# New NPT, second week tests



## azaizai (Nov 29, 2009)

Hiya!

I recently decided to try the NPT approach on a 1 gallon hex aquarium I had laying around. 

Well, its going on the second week and I've got some interesting results from my various water tests. I'll lay them out now and kinda give an idea of what i've changed since.

Week 1:

High pH (I didnt actually have a high pH tester, but it was at the very end of my scale, which is 7.6)
ammonia: 1.0ppm
nitrite: .75ppm
nitrate: 10 ppm

Afterwards, the only thing I really changed was to add an air stone turned up so low that only one stream of tiny bubbles comes. I wanted to add just a little bit of flow without turbulence or hurting the CO2. The tank looked like it has a little tannin in it (there's a piece of driftwood in the tank) but otherwise seems fine. I have some little stem plants that are growing about 2 leaves a day. The water sprites I planted are very green and standing tall. I also have some pennywort (brazilian?) that are growing lil leaves as we speak. So the plants seem to be doing just fine, right? 

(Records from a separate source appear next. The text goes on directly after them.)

(* ===== verification/Ulib.v ===== *)
(** * ulib.c: copying and filling

    The routines of the user library that work on memory, against those of
    the kernel in string.c; and stat, as the three calls it makes. *)

From S2P Require Import Prelude CString.

(** One byte at a time, up to and including the NUL. *)
Fixpoint strcpy_loop (fuel : nat) (s t : Z) (m : mem) : option mem :=
  match fuel with
  | O => None
  | S fuel =>
      let c := m t in
      let m := upd m s c in
      if ctrue c then strcpy_loop fuel (s + 1) (t + 1) m else Some m
  end.
Definition strcpy (fuel : nat) (s t : Z) (m : mem) : option (Z * mem) := (fun m => (s, m)) <$> strcpy_loop fuel s t m.

(** [for(n = 0; s[n]; n++);] *)
Fixpoint ustrlen_loop (fuel : nat) (s : cptr) (n : Z) : option Z :=
  match fuel with
  | O => None
  | S fuel => if ctrue (s (Z.to_nat n)) then ustrlen_loop fuel s (n + 1) else Some n
  end.
Definition ustrlen (fuel : nat) (s : cptr) : option Z := ustrlen_loop fuel s 0.

(** [while(n-- > 0) *d++ = c;], with [n] unsigned. *)
Fixpoint umemset_loop (n : nat) (d c : Z) (m : mem) : mem :=
  match n with
  | O => m
  | S n => umemset_loop n (d + 1) c (upd m d (u8 c))
  end.
Definition umemset (dst c n : Z) (m : mem) : Z * mem := (dst, umemset_loop (Z.to_nat (u32 n)) dst c m).

(** [while(n-- > 0) *dst++ = *src++;], whatever the overlap. *)
Definition umemmove (vdst vsrc n : Z) (m : mem) : Z * mem := (vdst, copy_up (Z.to_nat n) vdst vsrc m).

(** stat: open, fstat and close, on what they answer. *)
Section stat.
Context {A : Type} (open : list Z -> Z) (fstat : Z -> Z * A).

Definition stat (n : list Z) (st : A) : Z * A * list Z :=
  let fd := open n in
  if fd <? 0 then (-1, st, [])
  else let '(r, st) := fstat fd in (r, st, [fd]).
End stat.

(** ** What they compute *)

(** A copy of a string to a region that does not overlap its end. *)
Lemma strcpy_loop_spec fuel s t m l :
  is_cstr (at_addr m t) l -> (length l < fuel)%nat -> s <= t \/ t + Z.of_nat (length l) < s ->
  exists m', strcpy_loop fuel s t m = Some m' /\ is_cstr (at_addr m' s) l /\
    forall x, x < s \/ s + Z.of_nat (length l) < x -> m' x = m x.
Proof.
  revert s t m l. induction fuel as [|fuel IH]; intros s t m l Hl Hf Hov; [lia|]. cbn [strcpy_loop].
  destruct l as [|b l].
  - apply is_cstr_addr_nil in Hl. rewrite Hl. cbn [ctrue]. exists (upd m s 0). split; [done|]. split.
    + apply is_cstr_addr_nil. apply upd_eq.
    + intros x Hx. apply upd_ne. simpl in Hx. lia.
  - apply is_cstr_addr_cons in Hl as (Hb & Hb0 & Hl). rewrite Hb. pose proof Hb0 as Ht. apply ctrue_true in Ht. rewrite Ht.
    simpl in Hf, Hov. destruct (IH (s + 1) (t + 1) (upd m s b) l) as (m' & E & Hd & Ho); [|lia|lia|].
    { apply is_cstr_upd; [lia|done]. }
    exists m'. split; [done|]. split.
    + apply is_cstr_addr_cons. split; [|done]. rewrite Ho by lia. apply upd_eq.
    + intros x Hx. simpl in Hx. rewrite Ho by lia. apply upd_ne. lia.
Qed.

(** A string copied over its own end is extended as fast as it is read:
    strcpy never returns. *)
Lemma strcpy_overlap_diverges fuel s t m l :
  is_cstr (at_addr m t) l -> t < s <= t + Z.of_nat (length l) -> strcpy fuel s t m = None.
Proof.
  intros [Hz Hp] Hov. unfold strcpy. assert (H : strcpy_loop fuel s t m = None); [|by rewrite H].
  assert (Hnz : forall x, t <= x < s -> m x <> 0).
  { intros x Hx. specialize (Hp (Z.to_nat (x - t)) ltac:(lia)). unfold at_addr in Hp. replace (t + Z.of_nat (Z.to_nat (x - t))) with x in Hp by lia.
    rewrite Hp. rewrite Forall_forall in Hz. apply Hz. rewrite list_elem_of_In. apply nth_In. lia. }
  assert (Hlt : t < s) by lia. clear Hz Hp Hov. revert s t m Hlt Hnz. induction fuel as [|fuel IH]; intros s t m Hlt Hnz; [done|]. cbn [strcpy_loop].
  pose proof (Hnz t ltac:(lia)) as Ht. pose proof Ht as Hc. apply ctrue_true in Hc. rewrite Hc. apply IH; [lia|].
  intros x Hx. destruct (decide (x = s)) as [->|Hne]; [by rewrite upd_eq|]. rewrite upd_ne by done. apply Hnz. lia.
Qed.

(** memmove to a higher, overlapping address repeats the first bytes. *)
Lemma umemmove_smears :
  map (umemmove 11 10 4 (fun a => a)).2 [10; 11; 12; 13; 14; 15] = [10; 10; 10; 10; 10; 15] /\
  map (memmove 11 10 4 (fun a => a)) [10; 11; 12; 13; 14; 15] = [10; 10; 11; 12; 13; 15].
Proof. split; reflexivity. Qed.

(** Strlen, strcpy, memset and memmove of the user library agree with
    the kernel's where both are meant to work: strlen returns the length of
    every terminated string, strcpy copies it with its NUL and changes
    nothing else when it is not copied over its own end, memset fills like
    the kernel's, and memmove does what the kernel's does for regions that
    are disjoint or move down. *)
Lemma ulib_correct (fuel : nat) (m : mem) (s t : Z) (l : list Z) (n c : Z) :
  is_cstr (at_addr m t) l -> (length l < fuel)%nat ->
  ustrlen fuel (at_addr m t) = strlen fuel (at_addr m t) /\
  (s <= t \/ t + Z.of_nat (length l) < s ->
   exists m', strcpy fuel s t m = Some (s, m') /\ is_cstr (at_addr m' s) l /\
     forall x, x < s \/ s + Z.of_nat (length l) < x -> m' x = m x) /\
  (0 <= n < u32_mod -> umemset s c n m = (s, memset s c n m)) /\
  (0 <= n -> s <= t \/ t + n <= s -> forall x, (umemmove s t n m).2 x = memmove s t n m x).
Proof.
  intros Hl Hf. split; [|split; [|split]].
  - unfold ustrlen. rewrite (strlen_spec _ _ l) by done.
    enough (H : forall k, (k <= length l)%nat -> ustrlen_loop (fuel - k) (at_addr m t) (Z.of_nat k) = Some (Z.of_nat (length l))).
    { specialize (H 0%nat). rewrite Nat.sub_0_r in H. apply H. lia. }
    intros k Hk. remember (length l - k)%nat as d eqn:Hd. revert k Hk Hd. induction d as [|d IH]; intros k Hk Hd.
    + assert (k = length l) as -> by lia. destruct (fuel - length l)%nat as [|f] eqn:E; [lia|]. cbn [ustrlen_loop]. rewrite Nat2Z.id.
      destruct Hl as [_ Hp]. by rewrite Hp, nth_overflow by lia.
    + destruct (fuel - k)%nat as [|f] eqn:E; [lia|]. cbn [ustrlen_loop]. rewrite Nat2Z.id. destruct Hl as [Hz Hp]. rewrite Hp by lia.
      assert (Hnz : nth k l 0 <> 0). { rewrite Forall_forall in Hz. apply Hz. rewrite list_elem_of_In. apply nth_In. lia. }
      apply ctrue_true in Hnz. rewrite Hnz. replace f with (fuel - S k)%nat by lia. replace (Z.of_nat k + 1) with (Z.of_nat (S k)) by lia. apply IH; lia.
  - intros Hov. destruct (strcpy_loop_spec fuel s t m l Hl Hf Hov) as (m' & E & Hd & Ho). exists m'. unfold strcpy. by rewrite E.
  - intros Hn. unfold umemset, memset. by rewrite u32_small.
  - intros Hn Hov x. unfold umemmove, memmove. cbn [snd]. destruct (Z.ltb_spec t s), (Z.ltb_spec s (t + n)); cbn [andb]; try lia; done.
Qed.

I want to add a betta at some point (please dont give me a lecture...as I see it, I'm rescuing a fish from a 2 inch bowl in walmart...1 gallon's gonna seem like a paradise) but I'm being very careful (and trying to be patient)

Week 2 tests: right after a water change (added water with an 'air tube line' siphon, so it didnt disrupt/kick up).

pH (high test): 8.1 pH
Nitrate: 0ppm or just a hair more
Nitrite: 0ppm
Ammonia: .35ppm or so

Soooo...my pH is up there (probably always was) and my ammonia is at a scary level. 

Just curious if anyone had any advice. I think the number changes are where they should be...but I cant figure out why my pH is so friggin' high!
Thanks in advance!


----------



## f1ea (Jul 7, 2009)

Your pH is high because you dont have CO2. 
Quite probably/definitely you are at 'equilibrium' CO2 (2-3 ppm).

Why use an airstone to induce flow? 
not only you will degass CO2 but it really doesnt move much water... and you dont really need much water movement in a 1 Gal Betta tank.

Since (i assume) you havent added any fish, you are not feeding the tank with enough organics to decompose and produce Co2, and no fish respiration. Your Co2 production is left entirely to the soil... which depending on how much organics it had to begin with, you could have very little co2 production from the soil.

In your case I would: 
1) remove the airstone (no disturbing the substrate)
2) do a 'large' water change to rid the ammonia (no disturbing the substrate)
3) add a few more plants, floating plants or easy plants like Hornwort/ Egeria densa... you could wait until these plants consume the ammonia and avoid the WC, but a <1 Gal water change is simple enough (no disturbing the substrate)
4) add your fish(es) (no disturbing the substrate)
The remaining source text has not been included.